Instructions for the task: Please restate word for word, and with nothing added, the lines that run from the one holding "(Ok snapshot, s)" to the end of the entries below.

Supplied data:
Start of Block

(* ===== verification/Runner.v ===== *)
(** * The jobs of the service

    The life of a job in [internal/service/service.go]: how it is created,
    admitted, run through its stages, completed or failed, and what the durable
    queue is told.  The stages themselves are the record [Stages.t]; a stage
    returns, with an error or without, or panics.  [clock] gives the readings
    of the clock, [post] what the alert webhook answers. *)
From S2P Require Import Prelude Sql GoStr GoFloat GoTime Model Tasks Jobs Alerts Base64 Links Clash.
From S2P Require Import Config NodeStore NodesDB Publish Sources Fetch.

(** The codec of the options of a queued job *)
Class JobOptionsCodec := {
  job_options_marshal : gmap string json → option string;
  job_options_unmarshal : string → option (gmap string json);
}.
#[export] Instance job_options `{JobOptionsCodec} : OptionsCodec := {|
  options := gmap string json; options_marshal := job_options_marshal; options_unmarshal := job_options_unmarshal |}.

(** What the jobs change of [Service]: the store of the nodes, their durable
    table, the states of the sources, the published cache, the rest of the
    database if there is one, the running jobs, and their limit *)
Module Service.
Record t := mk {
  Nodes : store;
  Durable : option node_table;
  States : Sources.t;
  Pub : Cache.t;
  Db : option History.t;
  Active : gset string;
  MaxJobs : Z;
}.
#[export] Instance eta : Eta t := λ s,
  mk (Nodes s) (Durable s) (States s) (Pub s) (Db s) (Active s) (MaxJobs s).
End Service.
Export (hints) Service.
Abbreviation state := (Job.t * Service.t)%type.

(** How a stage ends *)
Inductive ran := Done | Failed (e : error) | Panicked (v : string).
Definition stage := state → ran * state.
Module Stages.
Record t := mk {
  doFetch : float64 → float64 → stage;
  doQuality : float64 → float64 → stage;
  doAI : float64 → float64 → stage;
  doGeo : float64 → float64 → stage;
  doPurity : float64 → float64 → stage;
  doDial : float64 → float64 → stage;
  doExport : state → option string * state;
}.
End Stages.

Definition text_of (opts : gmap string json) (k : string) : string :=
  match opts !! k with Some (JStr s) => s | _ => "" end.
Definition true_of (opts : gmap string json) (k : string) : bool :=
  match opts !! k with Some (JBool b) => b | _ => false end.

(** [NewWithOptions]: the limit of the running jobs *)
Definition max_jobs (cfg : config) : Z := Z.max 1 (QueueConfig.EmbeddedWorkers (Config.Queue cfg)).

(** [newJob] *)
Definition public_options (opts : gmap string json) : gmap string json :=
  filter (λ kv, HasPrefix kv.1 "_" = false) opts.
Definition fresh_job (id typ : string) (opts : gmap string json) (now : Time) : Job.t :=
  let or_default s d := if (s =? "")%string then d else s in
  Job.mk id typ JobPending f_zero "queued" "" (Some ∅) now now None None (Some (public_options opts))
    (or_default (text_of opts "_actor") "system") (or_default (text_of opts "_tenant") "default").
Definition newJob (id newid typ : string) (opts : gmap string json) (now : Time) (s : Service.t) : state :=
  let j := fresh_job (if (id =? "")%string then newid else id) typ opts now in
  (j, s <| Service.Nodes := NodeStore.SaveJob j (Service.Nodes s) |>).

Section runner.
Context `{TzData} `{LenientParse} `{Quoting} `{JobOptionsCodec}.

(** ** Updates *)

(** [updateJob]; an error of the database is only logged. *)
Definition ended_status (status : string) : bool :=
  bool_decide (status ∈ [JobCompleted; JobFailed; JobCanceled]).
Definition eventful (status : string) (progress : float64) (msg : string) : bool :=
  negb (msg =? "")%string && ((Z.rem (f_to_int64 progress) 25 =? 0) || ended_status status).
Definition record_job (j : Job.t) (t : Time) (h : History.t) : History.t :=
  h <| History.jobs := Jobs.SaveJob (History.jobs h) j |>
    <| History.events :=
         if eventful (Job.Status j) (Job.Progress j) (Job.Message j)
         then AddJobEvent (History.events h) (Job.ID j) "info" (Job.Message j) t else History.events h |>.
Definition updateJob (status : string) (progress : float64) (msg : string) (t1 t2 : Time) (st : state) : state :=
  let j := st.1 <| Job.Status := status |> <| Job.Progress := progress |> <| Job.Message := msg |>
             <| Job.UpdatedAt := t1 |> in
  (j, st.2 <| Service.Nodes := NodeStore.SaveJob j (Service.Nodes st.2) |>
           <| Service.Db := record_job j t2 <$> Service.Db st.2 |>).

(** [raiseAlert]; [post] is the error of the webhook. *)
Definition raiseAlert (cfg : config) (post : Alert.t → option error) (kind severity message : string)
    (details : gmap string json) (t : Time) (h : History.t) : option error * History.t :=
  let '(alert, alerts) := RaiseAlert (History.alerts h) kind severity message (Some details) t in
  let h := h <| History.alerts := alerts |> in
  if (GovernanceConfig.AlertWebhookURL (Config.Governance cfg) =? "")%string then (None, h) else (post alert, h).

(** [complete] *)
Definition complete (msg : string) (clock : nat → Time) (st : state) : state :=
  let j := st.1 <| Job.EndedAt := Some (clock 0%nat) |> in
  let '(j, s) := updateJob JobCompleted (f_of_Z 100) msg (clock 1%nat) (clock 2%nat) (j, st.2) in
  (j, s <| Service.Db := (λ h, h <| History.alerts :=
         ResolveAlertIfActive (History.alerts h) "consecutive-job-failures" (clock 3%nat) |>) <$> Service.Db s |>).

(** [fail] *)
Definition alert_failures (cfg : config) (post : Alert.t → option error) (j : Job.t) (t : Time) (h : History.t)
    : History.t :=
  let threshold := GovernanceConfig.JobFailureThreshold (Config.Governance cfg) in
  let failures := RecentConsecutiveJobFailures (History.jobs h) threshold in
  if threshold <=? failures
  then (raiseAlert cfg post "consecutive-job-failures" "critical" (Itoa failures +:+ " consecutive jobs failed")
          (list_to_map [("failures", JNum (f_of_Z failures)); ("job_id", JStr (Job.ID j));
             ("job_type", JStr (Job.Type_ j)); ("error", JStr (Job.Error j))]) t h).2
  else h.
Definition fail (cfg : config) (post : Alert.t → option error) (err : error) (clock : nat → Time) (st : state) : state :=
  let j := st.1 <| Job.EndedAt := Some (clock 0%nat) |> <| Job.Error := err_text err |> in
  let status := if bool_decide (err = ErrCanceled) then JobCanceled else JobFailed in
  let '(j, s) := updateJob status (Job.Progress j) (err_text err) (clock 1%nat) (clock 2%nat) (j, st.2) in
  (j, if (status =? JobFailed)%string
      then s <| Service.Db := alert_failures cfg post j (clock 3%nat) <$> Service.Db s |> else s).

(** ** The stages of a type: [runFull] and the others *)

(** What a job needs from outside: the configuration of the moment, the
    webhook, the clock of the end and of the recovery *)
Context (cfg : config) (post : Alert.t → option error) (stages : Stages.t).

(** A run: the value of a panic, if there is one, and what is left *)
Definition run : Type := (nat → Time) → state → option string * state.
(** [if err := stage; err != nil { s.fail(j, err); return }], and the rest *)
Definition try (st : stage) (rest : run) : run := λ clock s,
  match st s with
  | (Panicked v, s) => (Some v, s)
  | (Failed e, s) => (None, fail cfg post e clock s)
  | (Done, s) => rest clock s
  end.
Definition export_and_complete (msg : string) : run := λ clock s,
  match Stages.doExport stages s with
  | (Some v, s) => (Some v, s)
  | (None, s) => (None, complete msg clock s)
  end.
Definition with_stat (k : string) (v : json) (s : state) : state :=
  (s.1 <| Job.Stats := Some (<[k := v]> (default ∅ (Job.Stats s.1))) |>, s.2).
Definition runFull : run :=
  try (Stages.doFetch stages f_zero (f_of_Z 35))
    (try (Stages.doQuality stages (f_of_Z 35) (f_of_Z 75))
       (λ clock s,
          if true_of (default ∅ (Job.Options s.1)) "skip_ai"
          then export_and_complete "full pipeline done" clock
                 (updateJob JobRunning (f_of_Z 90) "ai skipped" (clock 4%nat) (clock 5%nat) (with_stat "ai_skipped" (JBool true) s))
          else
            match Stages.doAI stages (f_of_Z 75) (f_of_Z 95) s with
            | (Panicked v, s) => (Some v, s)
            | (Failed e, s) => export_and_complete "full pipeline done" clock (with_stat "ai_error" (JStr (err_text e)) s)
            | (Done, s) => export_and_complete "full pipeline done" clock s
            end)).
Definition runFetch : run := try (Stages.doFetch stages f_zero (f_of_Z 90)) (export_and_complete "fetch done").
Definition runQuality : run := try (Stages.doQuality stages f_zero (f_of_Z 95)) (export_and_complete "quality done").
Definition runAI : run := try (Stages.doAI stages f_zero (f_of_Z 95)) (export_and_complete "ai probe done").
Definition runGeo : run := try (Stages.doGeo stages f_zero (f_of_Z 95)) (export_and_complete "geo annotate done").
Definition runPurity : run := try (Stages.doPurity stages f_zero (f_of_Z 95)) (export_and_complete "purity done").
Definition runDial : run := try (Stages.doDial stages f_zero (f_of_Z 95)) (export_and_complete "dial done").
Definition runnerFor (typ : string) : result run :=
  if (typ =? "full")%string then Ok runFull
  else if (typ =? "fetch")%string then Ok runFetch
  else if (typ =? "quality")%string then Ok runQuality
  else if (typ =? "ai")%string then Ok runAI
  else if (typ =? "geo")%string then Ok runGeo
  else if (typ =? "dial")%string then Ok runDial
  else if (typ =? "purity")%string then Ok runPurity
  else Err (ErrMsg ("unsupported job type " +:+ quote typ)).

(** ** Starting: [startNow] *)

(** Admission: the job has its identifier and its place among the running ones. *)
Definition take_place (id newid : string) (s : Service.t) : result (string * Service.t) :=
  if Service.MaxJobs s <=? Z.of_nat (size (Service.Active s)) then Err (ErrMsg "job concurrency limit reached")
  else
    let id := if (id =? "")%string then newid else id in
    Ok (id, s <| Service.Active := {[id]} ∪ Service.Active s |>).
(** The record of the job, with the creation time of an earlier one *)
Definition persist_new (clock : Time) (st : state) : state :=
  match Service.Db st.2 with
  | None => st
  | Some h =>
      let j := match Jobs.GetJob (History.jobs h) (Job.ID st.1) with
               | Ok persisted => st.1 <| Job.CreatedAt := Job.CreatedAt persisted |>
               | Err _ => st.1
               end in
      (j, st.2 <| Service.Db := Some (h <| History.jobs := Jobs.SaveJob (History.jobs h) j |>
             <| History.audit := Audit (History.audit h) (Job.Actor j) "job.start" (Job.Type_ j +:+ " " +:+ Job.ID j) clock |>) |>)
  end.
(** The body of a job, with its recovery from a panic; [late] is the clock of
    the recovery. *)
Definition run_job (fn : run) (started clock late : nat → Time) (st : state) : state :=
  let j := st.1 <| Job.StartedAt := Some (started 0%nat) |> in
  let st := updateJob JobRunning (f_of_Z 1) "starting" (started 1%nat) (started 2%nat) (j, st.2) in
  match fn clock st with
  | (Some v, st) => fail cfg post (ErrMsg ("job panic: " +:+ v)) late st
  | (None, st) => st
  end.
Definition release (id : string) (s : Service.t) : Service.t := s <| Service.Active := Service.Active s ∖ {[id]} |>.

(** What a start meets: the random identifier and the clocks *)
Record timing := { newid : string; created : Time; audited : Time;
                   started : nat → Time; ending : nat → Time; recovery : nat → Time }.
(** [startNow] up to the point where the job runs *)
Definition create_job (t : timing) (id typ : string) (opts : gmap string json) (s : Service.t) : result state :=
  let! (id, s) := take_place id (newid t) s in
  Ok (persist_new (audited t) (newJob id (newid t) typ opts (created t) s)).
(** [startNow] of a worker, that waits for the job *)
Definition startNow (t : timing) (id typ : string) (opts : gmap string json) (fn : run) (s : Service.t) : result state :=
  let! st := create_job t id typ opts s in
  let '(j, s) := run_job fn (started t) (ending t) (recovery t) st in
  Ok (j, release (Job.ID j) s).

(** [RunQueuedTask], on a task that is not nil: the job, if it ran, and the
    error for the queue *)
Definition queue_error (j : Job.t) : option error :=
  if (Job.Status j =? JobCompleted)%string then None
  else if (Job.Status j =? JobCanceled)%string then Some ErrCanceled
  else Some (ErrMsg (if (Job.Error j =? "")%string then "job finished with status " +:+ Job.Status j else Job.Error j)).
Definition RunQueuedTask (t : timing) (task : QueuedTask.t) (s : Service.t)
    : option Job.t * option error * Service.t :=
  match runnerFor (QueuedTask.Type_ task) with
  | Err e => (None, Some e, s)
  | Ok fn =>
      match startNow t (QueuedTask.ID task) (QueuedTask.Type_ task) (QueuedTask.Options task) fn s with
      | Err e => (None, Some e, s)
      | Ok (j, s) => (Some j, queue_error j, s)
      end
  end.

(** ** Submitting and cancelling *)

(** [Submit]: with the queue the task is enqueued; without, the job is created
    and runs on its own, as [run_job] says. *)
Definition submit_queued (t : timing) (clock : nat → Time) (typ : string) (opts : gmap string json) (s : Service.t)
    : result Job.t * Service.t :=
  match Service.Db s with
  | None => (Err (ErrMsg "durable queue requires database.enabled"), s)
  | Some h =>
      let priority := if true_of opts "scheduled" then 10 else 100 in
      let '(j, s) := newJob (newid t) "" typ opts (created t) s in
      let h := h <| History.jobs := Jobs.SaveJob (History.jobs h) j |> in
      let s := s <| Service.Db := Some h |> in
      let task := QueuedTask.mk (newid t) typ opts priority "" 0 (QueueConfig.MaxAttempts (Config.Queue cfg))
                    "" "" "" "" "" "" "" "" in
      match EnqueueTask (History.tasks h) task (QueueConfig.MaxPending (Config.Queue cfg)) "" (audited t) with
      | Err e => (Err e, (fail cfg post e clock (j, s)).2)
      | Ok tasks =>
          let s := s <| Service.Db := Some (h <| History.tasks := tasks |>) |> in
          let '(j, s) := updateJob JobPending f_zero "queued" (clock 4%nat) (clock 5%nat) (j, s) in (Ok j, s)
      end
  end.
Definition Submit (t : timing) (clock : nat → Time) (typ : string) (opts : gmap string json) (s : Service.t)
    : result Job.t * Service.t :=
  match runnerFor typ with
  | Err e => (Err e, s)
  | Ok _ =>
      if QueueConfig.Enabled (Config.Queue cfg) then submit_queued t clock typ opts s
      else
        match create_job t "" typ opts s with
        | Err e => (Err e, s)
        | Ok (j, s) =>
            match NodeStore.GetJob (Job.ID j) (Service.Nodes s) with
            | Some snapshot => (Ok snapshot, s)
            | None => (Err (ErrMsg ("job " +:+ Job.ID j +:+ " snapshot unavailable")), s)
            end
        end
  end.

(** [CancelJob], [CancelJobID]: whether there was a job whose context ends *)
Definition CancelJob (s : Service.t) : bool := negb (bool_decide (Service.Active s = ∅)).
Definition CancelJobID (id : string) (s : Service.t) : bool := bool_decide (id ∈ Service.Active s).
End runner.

End of Block

Response for this exercise:
            | Some snapshot => (Ok snapshot, s)
            | None => (Err (ErrMsg ("job " +:+ Job.ID j +:+ " snapshot unavailable")), s)
            end
        end
  end.

(** [CancelJob], [CancelJobID]: whether there was a job whose context ends *)
Definition CancelJob (s : Service.t) : bool := negb (bool_decide (Service.Active s = ∅)).
Definition CancelJobID (id : string) (s : Service.t) : bool := bool_decide (id ∈ Service.Active s).
End runner.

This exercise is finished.